ひとりで行った「人民大会堂」では、外国人ではなく中国人のためのチケット窓口に並んで、国民用の入場料で見学した。ごめんなさい。

北京市内から郊外の宿泊場所へ戻る途中、手元にお金があまりなく、タクシーのメーターがどんどんあがるのを見ながら「これしかお金がないから、ぎりぎりまで行って途中で下ろしてくれ」と交渉したこともあった。

運転手さんは、ちょっとおまけして、近くまで連れて行ってくれた。ありがとう。

友人数人と行った北京郊外の公園で、不注意からビデオカメラの置き引きにあって、近くの警察に駆け込み、片言の中国語と英語で説明して、ようやく本署まで連れて行ってもらって、日本語のわかる警察官が出てきてくれた時には、腰が抜けるほどに安どした。

余談だが、このときに最初に駆け込んだ派出所のおまわりさんがやけにハンサムで、本当に俳優さんにならなくていいの?って思うくらいイケメンで、お互い通じない中国語や片言の英語でやりとりしながら、私は歯ぎしりをしていた。「どうして失くしてしまったのが、よりによってビデオカメラだったのだろう!!」と。

本来、こういうハプニングを録画しておくために活躍するのがビデオカメラなのではないか! 

しかも、まさに、今そこにいるイケメンを、撮影してこそのビデオカメラだろう!!と! 

ワタクシ、一生の不覚ッ。

ところで。

ちょっと高級なビュッフェなどに行くと、フルーツバーにライチがある。

自分では買うことのない、おしゃれな果物だ。

私はこれが、大好きだ。

言い伝えでは、世界三大美女のひとり、楊貴妃が好んだフルーツだったとか。

・・・ん、そうか!

「中国に帰ってきた」と思う自分の前世は文化大革命のころだと思っていたけど、1971年生まれの私の前世が1960年代の文革だなんて、やけに転生の間隔が短いなとも、思っていたんだ・・・。

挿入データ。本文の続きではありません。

(** X28. [findTSConfig] returns [undefined] when it reaches a directory that
    is its own parent without having found a [tsconfig.json] on the way,
    that directory included. *)
Theorem findTSConfig_stops_at_the_root (n fuel : nat) (dir : string) :
  (forall i, (i <= n)%nat ->
             fs_existsSync host (path_join host (ancestor host i dir) "tsconfig.json") = false) ->
  (forall i, (i < n)%nat -> ancestor host (S i) dir <> ancestor host i dir) ->
  ancestor host (S n) dir = ancestor host n dir ->
  (n < fuel)%nat ->
  Configuration_findTSConfig host fuel dir = Some None.
Proof.
  revert fuel dir. induction n as [|n IH]; intros fuel dir Hnone Hbelow Hroot Hfuel.
  - destruct fuel as [|fuel]; [lia|]. cbn [Configuration_findTSConfig].
    pose proof (Hnone 0%nat ltac:(lia)) as H0.
    change (ancestor host 0 dir) with dir in *.
    change (ancestor host 1 dir) with (path_dirname host dir) in *.
    rewrite H0, Hroot. now rewrite String.eqb_refl.
  - destruct fuel as [|fuel]; [lia|]. cbn [Configuration_findTSConfig].
    pose proof (Hnone 0%nat ltac:(lia)) as H0.
    pose proof (Hbelow 0%nat ltac:(lia)) as Hne.
    change (ancestor host 0 dir) with dir in *.
    change (ancestor host 1 dir) with (path_dirname host dir) in *.
    rewrite H0.
    destruct (String.eqb (path_dirname host dir) dir) eqn:He;
      [apply String.eqb_eq in He; contradiction|].
    apply IH; [| |rewrite <- (ancestor_S n dir), <- (ancestor_S (S n) dir); exact Hroot | lia].
    + intros i Hi. pose proof (Hnone (S i) ltac:(lia)) as Hi1.
      now rewrite ancestor_S in Hi1.
    + intros i Hi. pose proof (Hbelow (S i) ltac:(lia)) as Hi1.
      now rewrite (ancestor_S i dir), (ancestor_S (S i) dir) in Hi1.
Qed.

End LauncherProperties.

(** * The further properties on concrete input *)

Module MoreChecks.
Import Reference Scenario Edge.

(** The signature of the signed request is lower-case hexadecimal. *)
Lemma accepted_signature_is_lowercase_hex_witness :
  parse crypto json execute_frames fresh = (Normal tt, execute_message)
  /\ signatureOK execute_message = Some true
  /\ exists s,
      signature execute_message = Some s
      /\ all_lower_hex s = true
      /\ Nat.even (String.length s) = true.
Proof.
  assert (H : parse crypto json execute_frames fresh = (Normal tt, execute_message))
    by evaluate.
  split; [exact H|]. split; [reflexivity|].
  exact (accepted_signature_is_lowercase_hex crypto json execute_frames
           (Some "sha256") (Some "secret") (Normal tt) execute_message H eq_refl).
Defined.

(** The request cut after five frames. *)
Lemma truncated_message_throws_witness :
  supported crypto (scheme (incoming (kernel engine_ok))) = true
  /\ (List.length truncated_frames < 7)%nat
  /\ shellSocket_message crypto json uuid_v4 nodeVersion (kernel engine_ok)
                         truncated_frames store0
     = (Throw TypeError, store0).
Proof.
  assert (H : (List.length truncated_frames < 7)%nat) by (vm_compute; lia).
  split; [reflexivity|]. split; [exact H|].
  exact (truncated_message_throws crypto json uuid_v4 nodeVersion (kernel engine_ok)
           truncated_frames store0 eq_refl H).
Defined.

実は、私が中国大陸で生きていたのは、前の前の前の人生あたりだったんじゃないか?

となると。

「私の前々前世は、楊貴妃だったんだと思うの」

手と口の回りをべたべたにしてライチを食べながら、私は言った。

私の中国好きを知っている夫は、しばらく黙って、しみじみと私を見てから言った。

「そうだな・・・。楊貴妃の・・・・・・侍女の、友達くらいだったかもしれない」

夫とは、くだんの「海外研修航海」で出会った。

中国大陸の片隅で、3週間をともに過ごした学生メンバーの一人に、いたのだった。